%%

(** * Hostel listing backend ([app.js]): model and verified properties

    The service keeps one process-wide array [hostelCache], filled once by
    [prefetchHostelData], and answers five routes either from that array or
    by querying the [Hostel] collection.

    Conventions of the model.
    - A string is held as its UTF-8 bytes.  Letter case is the ASCII one.
    - A number is a binary64 value: [NaN], an infinity, or the rational a
      finite value is, every operation rounding to nearest, ties to even.
      Zero has no sign.
    - A query-string parameter is a single string or is absent
      ([option string], [None] being [undefined]).
    - The collection is a list of documents in its natural order; a store
      call is answered from it or fails, call by call.
    - The store is described for what the handlers need of it: equality and
      [$gte] conditions, [$regex] patterns of ordinary characters and [.],
      sort by rating, skip and limit by safe integers.  To any other query
      the store gives an answer of its own, [beyond], about which nothing
      is assumed. *)

From Stdlib Require Import ZArith QArith Qround Qpower Qreduction Qabs.
From Stdlib Require Import Bool List Ascii String Lia Lqa.
From Stdlib Require Import Permutation Sorted.
From Stdlib Require Qcanon.
Import ListNotations.

Local Open Scope Z_scope.

(** ** JavaScript values and built-ins used by the handlers *)

Module Js.

(** A number: [NaN], an infinity, or a finite binary64 value held as the
    rational it is.  Zero has no sign. *)
Inductive number : Type :=
| NaN
| Infinity (negative : bool)
| Num (q : Q).

Definition isNaN (v : number) : bool :=
  match v with NaN => true | _ => false end.

(** *** Rounding to binary64 (round to nearest, ties to even) *)

(** Floor of the binary logarithm of a positive rational. *)
Definition ilog2 (a : Q) : Z :=
  let e := Z.log2 (Qnum a) - Z.log2 (Zpos (Qden a)) in
  if Qle_bool (2 ^ e) a then e else e - 1.

Definition roundTiesToEven (x : Q) : Z :=
  let f := Qfloor x in
  match (x - inject_Z f ?= 1 # 2)%Q with
  | Lt => f
  | Gt => f + 1
  | Eq => if Z.even f then f else f + 1
  end.

(** The binary64 value nearest to a positive rational: 53 significant bits,
    least exponent -1074; [None] when it is 2^1024 or more. *)
Definition roundMagnitude (a : Q) : option Q :=
  let k := Z.max (ilog2 a - 52) (-1074) in
  let r := (inject_Z (roundTiesToEven (a * 2 ^ (- k))) * 2 ^ k)%Q in
  if Qle_bool (2 ^ 1024) r then None else Some (Qred r).

Definition round64 (q : Q) : number :=
  let q := Qred q in
  match (q ?= 0)%Q with
  | Eq => Num 0
  | Lt => match roundMagnitude (- q) with
          | Some r => Num (- r)
          | None => Infinity true
          end
  | Gt => match roundMagnitude q with
          | Some r => Num r
          | None => Infinity false
          end
  end.

(** The number for an integer. *)
Definition ofInteger (z : Z) : number := round64 (inject_Z z).

(** *** Arithmetic, as the handlers use it *)

(** [a - b]. *)
Definition sub (a b : number) : number :=
  match a, b with
  | NaN, _ => NaN
  | _, NaN => NaN
  | Infinity s, Infinity t => if Bool.eqb s t then NaN else Infinity s
  | Infinity s, Num _ => Infinity s
  | Num _, Infinity t => Infinity (negb t)
  | Num x, Num y => round64 (x - y)
  end.

Definition timesInfinity (negative : bool) (y : Q) : number :=
  match (y ?= 0)%Q with
  | Eq => NaN
  | Lt => Infinity (negb negative)
  | Gt => Infinity negative
  end.

(** [a * b]. *)
Definition mul (a b : number) : number :=
  match a, b with
  | NaN, _ => NaN
  | _, NaN => NaN
  | Infinity s, Infinity t => Infinity (xorb s t)
  | Infinity s, Num y => timesInfinity s y
  | Num x, Infinity t => timesInfinity t x
  | Num x, Num y => round64 (x * y)
  end.

(** [a / b]. *)
Definition div (a b : number) : number :=
  match a, b with
  | NaN, _ => NaN
  | _, NaN => NaN
  | Infinity _, Infinity _ => NaN
  | Infinity s, Num y =>
      match (y ?= 0)%Q with Lt => Infinity (negb s) | _ => Infinity s end
  | Num _, Infinity _ => Num 0
  | Num x, Num y =>
      match (y ?= 0)%Q with
      | Eq => timesInfinity false x
      | _ => round64 (x / y)
      end
  end.

(** [Math.ceil]. *)
Definition Math_ceil (v : number) : number :=
  match v with
  | Num q => Num (inject_Z (Qceiling q))
  | _ => v
  end.

(** The number of a safe integer, written out. *)
Definition integer (z : Z) : number := Num (inject_Z z).

(** [n || d] for numbers: [NaN] and [0] are falsy. *)
Definition orDefault (n d : number) : number :=
  match n with
  | NaN => d
  | Infinity _ => n
  | Num q => if Qeq_bool q 0 then d else n
  end.

(** *** Strings

    A string is held as its UTF-8 bytes; a byte 160 that stands alone is
    read as the character U+00A0. *)

(** [ToString] of a query-string value. *)
Definition ToString (v : option string) : string :=
  match v with
  | Some s => s
  | None => "undefined"%string
  end.

(** Truthiness of a query-string value: [undefined] and the empty string
    are falsy. *)
Definition truthy (v : option string) : bool :=
  match v with
  | Some s => negb (String.eqb s "")
  | None => false
  end.

(** White space and line terminators, by the length of their encoding:
    TAB, LF, VT, FF, CR, SP and U+00A0; U+00A0 again, as C2 A0; then
    U+1680, U+2000 to U+200A, U+2028, U+2029, U+202F, U+205F, U+3000 and
    U+FEFF. *)
Definition isWhiteSpace (c : ascii) : bool :=
  let n := N_of_ascii c in
  (N.eqb n 9 || N.eqb n 10 || N.eqb n 11 || N.eqb n 12 || N.eqb n 13
   || N.eqb n 32 || N.eqb n 160)%bool.

Definition isWhiteSpace2 (c1 c2 : ascii) : bool :=
  (N.eqb (N_of_ascii c1) 194 && N.eqb (N_of_ascii c2) 160)%bool.

Definition isWhiteSpace3 (c1 c2 c3 : ascii) : bool :=
  let n1 := N_of_ascii c1 in
  let n2 := N_of_ascii c2 in
  let n3 := N_of_ascii c3 in
  (N.eqb n1 225 && N.eqb n2 154 && N.eqb n3 128
   || N.eqb n1 226 && N.eqb n2 128
      && (N.leb 128 n3 && N.leb n3 138 || N.eqb n3 168 || N.eqb n3 169
          || N.eqb n3 175)
   || N.eqb n1 226 && N.eqb n2 129 && N.eqb n3 159
   || N.eqb n1 227 && N.eqb n2 128 && N.eqb n3 128
   || N.eqb n1 239 && N.eqb n2 187 && N.eqb n3 191)%bool.

(** What is left of [s] once its leading white space is removed. *)
Fixpoint trimStart (s : string) : string :=
  match s with
  | EmptyString => s
  | String c1 r1 =>
      if isWhiteSpace c1 then trimStart r1
      else
        match r1 with
        | EmptyString => s
        | String c2 r2 =>
            if isWhiteSpace2 c1 c2 then trimStart r2
            else
              match r2 with
              | EmptyString => s
              | String c3 r3 =>
                  if isWhiteSpace3 c1 c2 c3 then trimStart r3 else s
              end
        end
  end.

(** Value of a character read as a digit of a radix up to 16. *)
Definition digitValue (c : ascii) : option Z :=
  let n := Z.of_N (N_of_ascii c) in
  if (48 <=? n) && (n <=? 57) then Some (n - 48)
  else if (97 <=? n) && (n <=? 102) then Some (n - 87)
  else if (65 <=? n) && (n <=? 70) then Some (n - 55)
  else None.

Definition digitIn (radix : Z) (c : ascii) : option Z :=
  match digitValue c with
  | Some d => if d <? radix then Some d else None
  | None => None
  end.

(** Longest prefix of [s] made of digits of [radix]: its value on top of
    [acc], how many digits were read on top of [count], and what follows. *)
Fixpoint digits (radix : Z) (s : string) (acc : Z) (count : nat)
  : Z * nat * string :=
  match s with
  | String c r =>
      match digitIn radix c with
      | Some d => digits radix r (acc * radix + d) (S count)
      | None => (acc, count, s)
      end
  | EmptyString => (acc, count, s)
  end.

Definition signOf (s : string) : bool * string :=
  match s with
  | String "-" r => (true, r)
  | String "+" r => (false, r)
  | _ => (false, s)
  end.

Definition applySign (negative : bool) (n : Z) : Z :=
  if negative then - n else n.

Definition hexPrefix (s : string) : option string :=
  match s with
  | String "0" (String "x" r) => Some r
  | String "0" (String "X" r) => Some r
  | _ => None
  end.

%%

Instructions to follow -
Reproduce without change every line of the entries above, from the one containing "else if (97" through the last.

Written response -
  else if (97 <=? n) && (n <=? 102) then Some (n - 87)
  else if (65 <=? n) && (n <=? 70) then Some (n - 55)
  else None.

Definition digitIn (radix : Z) (c : ascii) : option Z :=
  match digitValue c with
  | Some d => if d <? radix then Some d else None
  | None => None
  end.

(** Longest prefix of [s] made of digits of [radix]: its value on top of
    [acc], how many digits were read on top of [count], and what follows. *)
Fixpoint digits (radix : Z) (s : string) (acc : Z) (count : nat)
  : Z * nat * string :=
  match s with
  | String c r =>
      match digitIn radix c with
      | Some d => digits radix r (acc * radix + d) (S count)
      | None => (acc, count, s)
      end
  | EmptyString => (acc, count, s)
  end.

Definition signOf (s : string) : bool * string :=
  match s with
  | String "-" r => (true, r)
  | String "+" r => (false, r)
  | _ => (false, s)
  end.

Definition applySign (negative : bool) (n : Z) : Z :=
  if negative then - n else n.

Definition hexPrefix (s : string) : option string :=
  match s with
  | String "0" (String "x" r) => Some r
  | String "0" (String "X" r) => Some r
  | _ => None
  end.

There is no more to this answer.